### Problem
Say how many lines in the entries hold the word "cancelled", and reply with that number only.

### Data excerpts
- - - - - - -

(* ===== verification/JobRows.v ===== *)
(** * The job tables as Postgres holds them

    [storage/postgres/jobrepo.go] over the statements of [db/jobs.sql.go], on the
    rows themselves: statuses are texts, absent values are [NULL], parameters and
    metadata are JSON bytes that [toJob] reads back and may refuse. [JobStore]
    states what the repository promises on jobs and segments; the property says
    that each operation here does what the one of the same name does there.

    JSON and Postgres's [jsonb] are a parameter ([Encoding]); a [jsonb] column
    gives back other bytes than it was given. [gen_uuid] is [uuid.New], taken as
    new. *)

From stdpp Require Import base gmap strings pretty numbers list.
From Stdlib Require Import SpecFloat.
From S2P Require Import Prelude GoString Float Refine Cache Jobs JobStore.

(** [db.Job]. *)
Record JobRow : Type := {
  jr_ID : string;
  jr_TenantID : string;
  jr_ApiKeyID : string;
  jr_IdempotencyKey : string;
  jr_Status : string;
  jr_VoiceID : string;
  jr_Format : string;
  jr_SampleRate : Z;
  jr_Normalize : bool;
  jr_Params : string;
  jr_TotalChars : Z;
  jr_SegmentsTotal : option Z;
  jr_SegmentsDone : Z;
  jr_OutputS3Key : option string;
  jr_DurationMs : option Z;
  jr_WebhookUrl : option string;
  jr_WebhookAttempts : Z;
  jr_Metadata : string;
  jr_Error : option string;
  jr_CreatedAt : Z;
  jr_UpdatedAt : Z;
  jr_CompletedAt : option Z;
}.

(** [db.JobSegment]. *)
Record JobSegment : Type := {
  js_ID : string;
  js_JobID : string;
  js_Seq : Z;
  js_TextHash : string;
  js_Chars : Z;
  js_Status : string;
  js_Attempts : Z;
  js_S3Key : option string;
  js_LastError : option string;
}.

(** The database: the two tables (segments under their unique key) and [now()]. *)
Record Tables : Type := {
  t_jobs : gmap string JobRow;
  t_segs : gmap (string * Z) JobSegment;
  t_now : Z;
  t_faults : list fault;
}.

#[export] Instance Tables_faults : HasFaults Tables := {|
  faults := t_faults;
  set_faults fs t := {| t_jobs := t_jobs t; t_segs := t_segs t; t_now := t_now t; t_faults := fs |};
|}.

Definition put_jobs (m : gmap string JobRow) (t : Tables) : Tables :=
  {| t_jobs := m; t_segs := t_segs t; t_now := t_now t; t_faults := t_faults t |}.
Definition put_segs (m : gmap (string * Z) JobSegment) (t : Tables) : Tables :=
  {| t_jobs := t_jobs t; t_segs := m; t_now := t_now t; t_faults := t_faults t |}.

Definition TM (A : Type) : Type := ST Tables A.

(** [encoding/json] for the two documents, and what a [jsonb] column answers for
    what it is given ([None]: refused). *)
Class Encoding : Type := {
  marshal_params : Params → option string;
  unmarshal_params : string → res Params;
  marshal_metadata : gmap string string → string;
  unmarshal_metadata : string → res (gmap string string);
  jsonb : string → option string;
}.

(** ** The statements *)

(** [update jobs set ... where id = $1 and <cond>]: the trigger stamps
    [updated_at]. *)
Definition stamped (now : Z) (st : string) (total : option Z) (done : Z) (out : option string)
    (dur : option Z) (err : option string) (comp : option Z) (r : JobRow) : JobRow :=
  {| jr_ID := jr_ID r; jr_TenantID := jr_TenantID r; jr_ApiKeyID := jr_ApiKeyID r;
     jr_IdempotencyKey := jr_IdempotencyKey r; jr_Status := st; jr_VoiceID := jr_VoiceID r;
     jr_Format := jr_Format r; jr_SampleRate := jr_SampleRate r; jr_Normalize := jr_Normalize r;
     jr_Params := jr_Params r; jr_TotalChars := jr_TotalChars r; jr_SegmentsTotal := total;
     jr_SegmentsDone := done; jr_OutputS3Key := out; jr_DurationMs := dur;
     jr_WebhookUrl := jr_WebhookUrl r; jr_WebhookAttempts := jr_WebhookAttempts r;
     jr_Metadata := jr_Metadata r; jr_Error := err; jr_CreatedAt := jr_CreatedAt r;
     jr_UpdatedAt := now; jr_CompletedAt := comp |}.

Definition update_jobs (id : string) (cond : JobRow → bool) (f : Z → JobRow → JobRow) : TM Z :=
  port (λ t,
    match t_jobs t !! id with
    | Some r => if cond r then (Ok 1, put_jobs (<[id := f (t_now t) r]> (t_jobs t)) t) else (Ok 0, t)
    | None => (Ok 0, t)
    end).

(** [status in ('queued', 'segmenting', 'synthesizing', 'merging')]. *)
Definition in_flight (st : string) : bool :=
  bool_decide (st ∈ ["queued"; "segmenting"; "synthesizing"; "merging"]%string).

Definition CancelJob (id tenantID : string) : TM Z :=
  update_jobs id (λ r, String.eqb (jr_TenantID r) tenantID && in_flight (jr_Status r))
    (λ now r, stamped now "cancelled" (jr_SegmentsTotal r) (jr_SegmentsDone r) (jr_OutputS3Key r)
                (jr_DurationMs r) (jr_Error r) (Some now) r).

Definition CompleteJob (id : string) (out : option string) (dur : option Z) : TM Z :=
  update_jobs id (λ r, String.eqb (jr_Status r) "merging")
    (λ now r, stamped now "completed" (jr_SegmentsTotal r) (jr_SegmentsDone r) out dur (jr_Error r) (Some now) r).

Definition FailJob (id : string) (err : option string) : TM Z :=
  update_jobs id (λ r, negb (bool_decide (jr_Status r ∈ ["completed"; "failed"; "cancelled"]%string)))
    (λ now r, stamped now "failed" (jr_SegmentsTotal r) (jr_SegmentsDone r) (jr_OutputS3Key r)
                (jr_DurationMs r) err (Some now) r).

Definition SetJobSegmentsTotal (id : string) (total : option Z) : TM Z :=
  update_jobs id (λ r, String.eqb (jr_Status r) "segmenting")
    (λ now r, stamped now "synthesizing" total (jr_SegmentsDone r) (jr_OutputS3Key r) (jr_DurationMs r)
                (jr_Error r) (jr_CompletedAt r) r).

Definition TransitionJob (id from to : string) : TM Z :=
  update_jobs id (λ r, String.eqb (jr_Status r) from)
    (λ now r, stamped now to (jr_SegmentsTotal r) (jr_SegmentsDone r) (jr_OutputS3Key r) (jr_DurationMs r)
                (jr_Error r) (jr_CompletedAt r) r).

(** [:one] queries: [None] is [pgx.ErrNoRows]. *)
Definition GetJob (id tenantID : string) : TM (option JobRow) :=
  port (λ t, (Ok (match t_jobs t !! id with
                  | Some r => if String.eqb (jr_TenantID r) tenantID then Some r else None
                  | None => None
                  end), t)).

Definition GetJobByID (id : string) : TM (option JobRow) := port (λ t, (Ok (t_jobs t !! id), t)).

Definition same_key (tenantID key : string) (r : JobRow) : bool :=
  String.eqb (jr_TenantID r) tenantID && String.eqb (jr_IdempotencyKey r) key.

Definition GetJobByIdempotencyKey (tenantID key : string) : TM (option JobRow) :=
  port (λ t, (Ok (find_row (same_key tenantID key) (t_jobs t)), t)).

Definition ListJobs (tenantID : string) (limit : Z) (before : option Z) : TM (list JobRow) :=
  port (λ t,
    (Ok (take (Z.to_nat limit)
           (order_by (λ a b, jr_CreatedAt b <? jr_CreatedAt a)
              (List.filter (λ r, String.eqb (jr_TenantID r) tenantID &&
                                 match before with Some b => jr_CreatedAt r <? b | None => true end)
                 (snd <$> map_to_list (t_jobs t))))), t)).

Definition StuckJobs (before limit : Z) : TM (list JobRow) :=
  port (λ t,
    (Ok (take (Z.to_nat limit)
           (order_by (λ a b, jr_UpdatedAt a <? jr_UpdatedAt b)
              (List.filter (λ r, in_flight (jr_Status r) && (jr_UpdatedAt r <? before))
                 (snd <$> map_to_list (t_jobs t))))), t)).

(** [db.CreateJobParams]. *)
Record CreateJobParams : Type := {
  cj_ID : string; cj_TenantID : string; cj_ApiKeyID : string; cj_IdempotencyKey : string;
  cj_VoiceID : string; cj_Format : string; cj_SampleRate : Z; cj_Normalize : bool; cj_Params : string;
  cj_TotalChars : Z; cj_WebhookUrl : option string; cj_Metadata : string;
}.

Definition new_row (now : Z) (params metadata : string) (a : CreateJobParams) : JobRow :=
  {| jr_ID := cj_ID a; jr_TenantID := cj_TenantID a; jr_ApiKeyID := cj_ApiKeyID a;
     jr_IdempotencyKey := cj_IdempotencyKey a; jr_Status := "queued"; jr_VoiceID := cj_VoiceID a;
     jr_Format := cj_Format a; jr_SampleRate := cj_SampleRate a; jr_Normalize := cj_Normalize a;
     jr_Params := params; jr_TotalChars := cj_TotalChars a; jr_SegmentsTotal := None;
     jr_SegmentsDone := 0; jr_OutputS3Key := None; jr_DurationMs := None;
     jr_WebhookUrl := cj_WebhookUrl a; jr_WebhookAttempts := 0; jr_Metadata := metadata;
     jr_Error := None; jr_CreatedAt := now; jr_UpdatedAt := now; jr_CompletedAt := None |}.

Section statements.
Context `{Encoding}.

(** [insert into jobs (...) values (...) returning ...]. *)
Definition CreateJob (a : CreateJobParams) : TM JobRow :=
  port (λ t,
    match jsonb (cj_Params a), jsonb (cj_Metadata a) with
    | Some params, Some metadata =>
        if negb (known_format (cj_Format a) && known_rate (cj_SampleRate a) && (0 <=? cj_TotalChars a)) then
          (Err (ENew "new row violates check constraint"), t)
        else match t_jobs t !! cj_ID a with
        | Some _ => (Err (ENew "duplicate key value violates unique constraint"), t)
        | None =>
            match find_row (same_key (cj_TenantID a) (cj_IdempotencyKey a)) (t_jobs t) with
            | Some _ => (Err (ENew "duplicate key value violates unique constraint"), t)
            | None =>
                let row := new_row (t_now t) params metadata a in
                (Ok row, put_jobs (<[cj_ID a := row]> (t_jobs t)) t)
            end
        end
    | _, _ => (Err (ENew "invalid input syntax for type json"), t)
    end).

- - - - - - -

### Solution for this task
2